Zinfandel may have European origins, but no place produces better quality Zinfandel than Sonoma County’s Dry Creek Valley on the California North Coast. Consider the 2014 Pedroncelli Winery, “Mother Clone” Zinfandel, Dry Creek Valley, a modestly priced wine at around $16 per bottle nationally.
The wine epitomizes delicious, unpretentious pleasure. Lovely red and black fruit aromas open with a touch of brown spices and black pepper. Full, ripe flavors follow with just the right amount of fresh acidity and elegant tannins. The wine is full bodied with 14.9% alcohol by volume, but it holds all elements in perfect proportion and neatly avoids the fallacy that bigger is better. Instead “Mother Clone” Zinfandel delivers immediate, fresh pleasure to complement classic dishes such as spaghetti with homemade meat sauce and cheese.
“We strive for balance between Zinfandel’s ripe berry fruit and the black pepper component we get from the Dry Creek Valley terroir,” says Julie Pedroncelli St. John, granddaughter of Pedroncelli Winery founder, Giovanni Pedroncelli.
And what a truly beautiful and distinctive terroir.
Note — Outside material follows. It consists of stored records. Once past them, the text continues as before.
(** C18. An input whose entries each have a scenario that can run on the engine
    and has what it needs compiles, and to what was asked for: one execution
    per entry, in order, with the entry's users, rate, ramp-up and hold, which
    names the compiled form of that entry's own scenario even when scenarios
    share a name; the criteria are there, negated; and a run of several steps
    in sequence is marked as one. *)
Theorem compiled_config_faithful in_ :
  in_Engine in_ ≠ "" → in_Tests in_ ≠ [] → Forall (entry_compiles in_) (in_Tests in_) →
  ∃ cfg, Taurus in_ = Ok cfg ∧
    Forall2 (compiles_to in_ (Conf.cf_Scenarios cfg)) (in_Tests in_) (Conf.cf_Execution cfg) ∧
    (Conf.rpt_Criteria <$> Conf.cf_Reporting cfg) =
      match in_Criteria in_ with [] => [] | cs => [FloorCriteriaToViolation cs] end ∧
    (Conf.cf_Modules cfg !! "local" ≫= Conf.md_Sequential) =
      (if in_Sequential in_ && (1 <? Z.of_nat (length (in_Tests in_))) then Some true else None).
Proof.
  intros Heng Htests Hall.
  destruct (compile_entries_ok in_ (in_Tests in_) [] [] ∅) as (execs & scens & Hloop & Hok); [|done|].
  { split; [constructor|constructor|apply map_Forall_empty]. }
  simpl in Hok. unfold Taurus. rewrite bool_decide_eq_false_2 by done.
  destruct (in_Tests in_) as [|e0 rest] eqn:Et; [done|]. unfold mbind, result_bind. rewrite Hloop.
  unfold Conf.Config_Validate. cbn [Conf.cf_Execution Conf.cf_Scenarios].
  destruct execs as [|ex execs]; [by inversion Hok as [_ Hbad _]; inversion Hbad|].
  rewrite (executions_valid in_ Heng (e0 :: rest) _ scens Hok). unfold mbind, result_bind.
  destruct (existsb _ _) eqn:Hempty.
  { apply existsb_exists in Hempty as ([k ts] & Hin & Hbad). apply list_elem_of_In, elem_of_map_to_list in Hin.
    apply (lo_full _ _ _ _ Hok) in Hin. simpl in *. congruence. }
  eexists. split; [done|]. cbn [Conf.cf_Scenarios Conf.cf_Execution Conf.cf_Reporting Conf.cf_Modules].
  split; [by apply (lo_execs _ _ _ _ Hok)|]. split; [by destruct (in_Criteria in_)|].
  rewrite (Forall2_length _ _ _ (lo_execs _ _ _ _ Hok)).
  destruct (_ && _); [by rewrite lookup_singleton_eq|by rewrite lookup_empty].
Qed.
End faithful.
End Compiler.
Lemma percentile_scan_spec rank pre rest :
  buckets_of h = pre ++ rest →
  match percentile_scan h rank rest (sumZ (count_at h) pre) with
  | Some rt => ∃ l1 l2, rest = l1 ++ rt :: l2 ∧
      rank <= sumZ (count_at h) (pre ++ l1 ++ [rt]) ∧
      (sumZ (count_at h) pre < rank → sumZ (count_at h) (pre ++ l1) < rank)
  | None => sumZ (count_at h) pre < rank → sumZ (count_at h) (pre ++ rest) < rank
  end.
Proof using Hok.
  revert pre. induction rest as [|rt rest IH]; intros pre E; simpl.
  { by rewrite app_nil_r. }
  assert (sumZ (count_at h) pre +w count_at h rt = sumZ (count_at h) (pre ++ [rt])) as ->.
  { rewrite sumZ_app, wrap64_small; simpl; [lia|].
    pose proof (sum_prefix_fits (pre ++ [rt]) rest) as Hf. rewrite sumZ_app in Hf. simpl in Hf.
    rewrite Z.add_0_r in Hf. apply Hf. by rewrite <- app_assoc. }
  destruct (Z.leb_spec rank (sumZ (count_at h) (pre ++ [rt]))).
  - exists [], rest. rewrite app_nil_r. done.
  - specialize (IH (pre ++ [rt]) ltac:(by rewrite <- app_assoc)).
    destruct (percentile_scan _ _ _ _) as [rt'|].
    + destruct IH as (l1 & l2 & -> & Hge & Hlt). exists (rt :: l1), l2.
      rewrite <- !app_assoc in *. simpl in *. naive_solver.
    + rewrite <- app_assoc in IH. simpl in IH. naive_solver.
Qed.
End percentile_facts.

Lemma rank_of_pos total p : 1 <= rank_of total p.
Proof. unfold rank_of. set (r := to_int _). destruct (Z.ltb_spec r 1); lia. Qed.

(** A percentile is the nearest-rank one: it is a recorded response time at
    or below which at least the rank's worth of samples (or all of them) fall,
    and below every smaller recorded time fewer do. *)
Theorem percentile_nearest_rank h p :
  hist_ok h → Count h ≠ 0 →
  is_Some (h !! Percentile h p) ∧
  Z.min (rank_of (Count h) p) (Count h) <= at_most h (Percentile h p) ∧
  ∀ rt, is_Some (h !! rt) → ¬ sort_le (Percentile h p) rt → at_most h rt < rank_of (Count h) p.
Proof.
  intros Hok Hc. unfold Percentile. rewrite (proj2 (Z.eqb_neq _ _) Hc).
  set (rank := rank_of (Count h) p). pose proof (rank_of_pos (Count h) p) as Hrank. fold rank in Hrank.
  pose proof (percentile_scan_spec h Hok rank [] (buckets_of h) eq_refl) as Hscan.
  assert (∀ l1 rt l2, buckets_of h = l1 ++ rt :: l2 →
    Z.min rank (Count h) <= sumZ (count_at h) (l1 ++ [rt]) → sumZ (count_at h) l1 < rank →
    is_Some (h !! rt) ∧ Z.min rank (Count h) <= at_most h rt ∧
    ∀ rt', is_Some (h !! rt') → ¬ sort_le rt rt' → at_most h rt' < rank) as Hcore.
  { intros l1 rt l2 E Hge Hlt. split; [apply elem_of_buckets; rewrite E; set_solver|].
    rewrite (at_most_split h Hok l1 rt l2 E). split; [done|].
    intros rt' Hin Hns. apply elem_of_buckets in Hin. rewrite E, elem_of_app, elem_of_cons in Hin.
    destruct Hin as [Hin|[->|Hin]]; [|by destruct (total sort_le rt rt)|].
    - apply list_elem_of_split in Hin as (k1 & k2 & ->).
      rewrite (at_most_split h Hok k1 rt' (k2 ++ rt :: l2)) by (by rewrite E, <- app_assoc).
      rewrite !sumZ_app in *. simpl in *. pose proof (sum_at_nonneg h Hok k2). lia.
    - destruct (buckets_split h Hok _ _ _ E) as [_ H2].
      by destruct (total sort_le rt rt'), (H2 rt' Hin). }
  change (sumZ (count_at h) []) with 0 in Hscan.
  destruct (percentile_scan _ _ _ _) as [rt|].
  - destruct Hscan as (l1 & l2 & E & Hge & Hlt). apply (Hcore l1 rt l2 E); simpl in *; lia.
  - specialize (Hscan ltac:(lia)). simpl in Hscan. rewrite <- (Count_sum h Hok) in Hscan.
    destruct (decide (buckets_of h = [])) as [E|E].
    { rewrite (Count_sum h Hok), E in Hc. done. }
    pose proof (app_removelast_last fzero E) as E'.
    apply (Hcore _ _ [] E'); rewrite <- ?E', <- ?(Count_sum h Hok); [lia|].
    pose proof (Count_sum h Hok) as Hs. rewrite E', sumZ_app in Hs. simpl in Hs.
    pose proof (count_at_nonneg h Hok (List.last (buckets_of h) fzero)). lia.
Qed.

(** *** Several percentiles in one pass *)
Section percentiles_facts.
Context (h : Histogram) (total : Z).
Local Abbreviation rank := (rank_of total).
Local Abbreviation by_rank := (StronglySorted (λ p q, rank p <= rank q)).

(** One bucket answers the percentiles whose rank it reaches, which are the
    first of those left. *)
Lemma emit_spec seen rt sorted out :
  by_rank sorted →
  let '(rest, out') := emit total seen rt sorted out in
  by_rank rest ∧
  (∀ p, p ∈ rest ↔ p ∈ sorted ∧ seen < rank p) ∧
  (∀ p, out' !! p = if decide (p ∈ sorted ∧ rank p <= seen) then Some rt else out !! p).
Proof.
  revert out. induction sorted as [|p rest IH]; intros out Hs; cbn [emit].
  { split_and!; [done|set_solver|]. intros q. rewrite decide_False; [done|set_solver]. }
  pose proof Hs as [Hall Hs']%StronglySorted_cons. rewrite Forall_forall in Hall.
  destruct (Z.ltb_spec seen (rank p)) as [Hlt|Hge].
  - assert (∀ q, q ∈ p :: rest → seen < rank q) as Hgt.
    { intros q [->|Hq]%elem_of_cons; [done|]. specialize (Hall q Hq). lia. }
    split_and!; [done|naive_solver|]. intros q. rewrite decide_False; [done|].
    intros [Hq ?]. specialize (Hgt q Hq). lia.
  - specialize (IH (<[p := rt]> out) Hs').
    destruct (emit total seen rt rest (<[p := rt]> out)) as [rest' out'].
    destruct IH as (Hr & Hin & Hout). split_and!; [done| |].
    + intros q. rewrite Hin, elem_of_cons. naive_solver lia.
    + intros q. rewrite Hout. destruct (decide (q = p)) as [->|Hne].
      * rewrite lookup_insert_eq. rewrite (decide_True _ _ (P := p ∈ p :: rest ∧ _))
          by (split; [left|lia]). by case_decide.
      * rewrite lookup_insert_ne by done. apply decide_ext. set_solver.
Qed.

Lemma emit_all_spec buckets seen sorted out :
  by_rank sorted →
  let '(rest, out') := emit_all h total buckets seen sorted out in
  (∀ p, p ∈ rest ↔ p ∈ sorted ∧ percentile_scan h (rank p) buckets seen = None) ∧
  (∀ p rt, p ∈ sorted → percentile_scan h (rank p) buckets seen = Some rt → out' !! p = Some rt) ∧
  (∀ p, p ∉ sorted → out' !! p = out !! p).
Proof.
  revert seen sorted out. induction buckets as [|rt buckets IH]; intros seen sorted out Hs;
    cbn [emit_all percentile_scan].
  { split_and!; [naive_solver|done|done]. }
  set (seen' := seen +w count_at h rt). pose proof (emit_spec seen' rt sorted out Hs) as He.
  destruct (emit total seen' rt sorted out) as [sorted' out1]. destruct He as (Hs' & Hin & Hout).
  specialize (IH seen' sorted' out1 Hs').
  destruct (emit_all h total buckets seen' sorted' out1) as [rest out2].
  destruct IH as (Hrest & Hfound & Hkeep). split_and!.
  - intros p. rewrite Hrest, Hin. destruct (Z.leb_spec (rank p) seen'); naive_solver lia.
  - intros p rt' Hp. destruct (Z.leb_spec (rank p) seen') as [Hle|Hgt].
    + intros [= <-]. rewrite Hkeep by (rewrite Hin; lia). rewrite Hout. by rewrite decide_True.
    + apply Hfound. by rewrite Hin.
  - intros p Hp. rewrite Hkeep by naive_solver. rewrite Hout, decide_False; naive_solver.
Qed.
End percentiles_facts.

Lemma fold_insert_lookup (v : float64) l (m : gmap float64 float64) p :
  fold_left (λ out q, <[q := v]> out) l m !! p = if decide (p ∈ l) then Some v else m !! p.
Proof.
  revert m. induction l as [|q l IH]; intros m; cbn [fold_left].
  { rewrite decide_False; [done|apply not_elem_of_nil]. }
  rewrite IH. destruct (decide (p = q)) as [->|Hne].
  - rewrite lookup_insert_eq, (decide_True _ _ (P := q ∈ q :: l)) by left. by case_decide.
  - rewrite lookup_insert_ne by done. apply decide_ext. rewrite elem_of_cons. naive_solver.
Qed.

(** The one-pass routine a report uses gives, for every percentile asked
    for, exactly the response time the reference routine gives, provided the
    ranks grow with the percentiles asked for. *)
Theorem percentiles_agree h ps p :
  StronglySorted (λ p q, rank_of (Count h) p <= rank_of (Count h) q) (merge_sort sort_le ps) →
  p ∈ ps → Percentiles h ps !! p = Some (Percentile h p).
Proof.
  intros Hs Hp. unfold Percentiles, Percentile.
  destruct (Z.eqb_spec (Count h) 0) as [|_].
  { rewrite fold_insert_lookup. by rewrite decide_True. }
  pose proof (emit_all_spec h (Count h) (buckets_of h) 0 _ ∅ Hs) as He.
  destruct (emit_all _ _ _ _ _ _) as [rest out]. destruct He as (Hrest & Hfound & _).
  rewrite fold_insert_lookup.
  assert (p ∈ merge_sort sort_le ps) as Hp' by (by rewrite merge_sort_Permutation).
  destruct (percentile_scan h (rank_of (Count h) p) (buckets_of h) 0) as [rt|] eqn:Hscan.
  - rewrite decide_False; [by apply Hfound|]. rewrite Hrest. naive_solver.
  - rewrite decide_True; [done|]. by rewrite Hrest.
Qed.

(** A histogram of 200 samples at 0.5s, 1s and 3s. *)
Definition half : float64 := fdiv (of_int 1) (of_int 2).
Definition three_buckets : Histogram := {[ half := 120; of_int 1 := 70; of_int 3 := 10 ]}.

Lemma percentile_nearest_rank_witness :
  is_Some (three_buckets !! Percentile three_buckets (of_int 95)) ∧
  at_most three_buckets half < rank_of (Count three_buckets) (of_int 95).
Proof.
  assert (hist_ok three_buckets) as Hok.
  { split; [|vm_compute; discriminate|vm_compute; reflexivity].
    refine (bool_decide_unpack _ _). vm_compute. exact I. }
  assert (Count three_buckets ≠ 0) as Hc by (vm_compute; discriminate).
  destruct (percentile_nearest_rank three_buckets (of_int 95) Hok Hc) as (H1 & _ & H2).
  split; [exact H1|]. apply H2; [exists 120; vm_compute; reflexivity|].
  intros [H|H]; vm_compute in H; discriminate.
Defined.

Lemma percentiles_agree_witness :
  Percentiles three_buckets (of_int <$> [99; 50; 95]) !! of_int 95 = Some (of_int 1).
Proof.
  rewrite (percentiles_agree three_buckets (of_int <$> [99; 50; 95]) (of_int 95)).
  - vm_compute. reflexivity.
  - assert (merge_sort sort_le (of_int <$> [99; 50; 95]) = [of_int 50; of_int 95; of_int 99]) as ->
      by (vm_compute; reflexivity).
    repeat first [apply SSorted_nil|apply SSorted_cons|apply Forall_nil_2|apply Forall_cons_2];
      vm_compute; discriminate.
  - right. right. left.
Defined.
At every turn along the Dry Creek Road just outside of the town of Healdsburg, gorgeous ranks of vines cover the steep hillsides and the flatter terraces leading down to the Dry Creek river bed itself. Nearby, Pedroncelli Winery lies on Canyon Road towards Geyserville.
The high quality of the Zinfandel grown here turns on pronounced maritime influences, brilliant sunshine, and diverse, infertile soils.
“Foggy nights during the growing season develop the balance of acids and sugars in the grapes,” Pedroncelli St. John says. “We sometimes go from over 90 degrees (℉) during the hottest times down to 50 degrees at night.”
At night the Dry Creek Valley–located just 20 miles east of the Pacific Ocean and 70 miles north of the San Francisco Bay–draws chilly fogs into its narrow two-mile wide width. Sheltering mountains around the valley, however, trap early morning heat that by 10 AM burns off the marine fog as hot and sunny conditions prevail.
The cool nights prevent grapes from ripening too quickly, so they retain acidity to give backbone and structure to the wines. The warm days make for jammy, rich fruit flavors and the potential for ample alcohol levels.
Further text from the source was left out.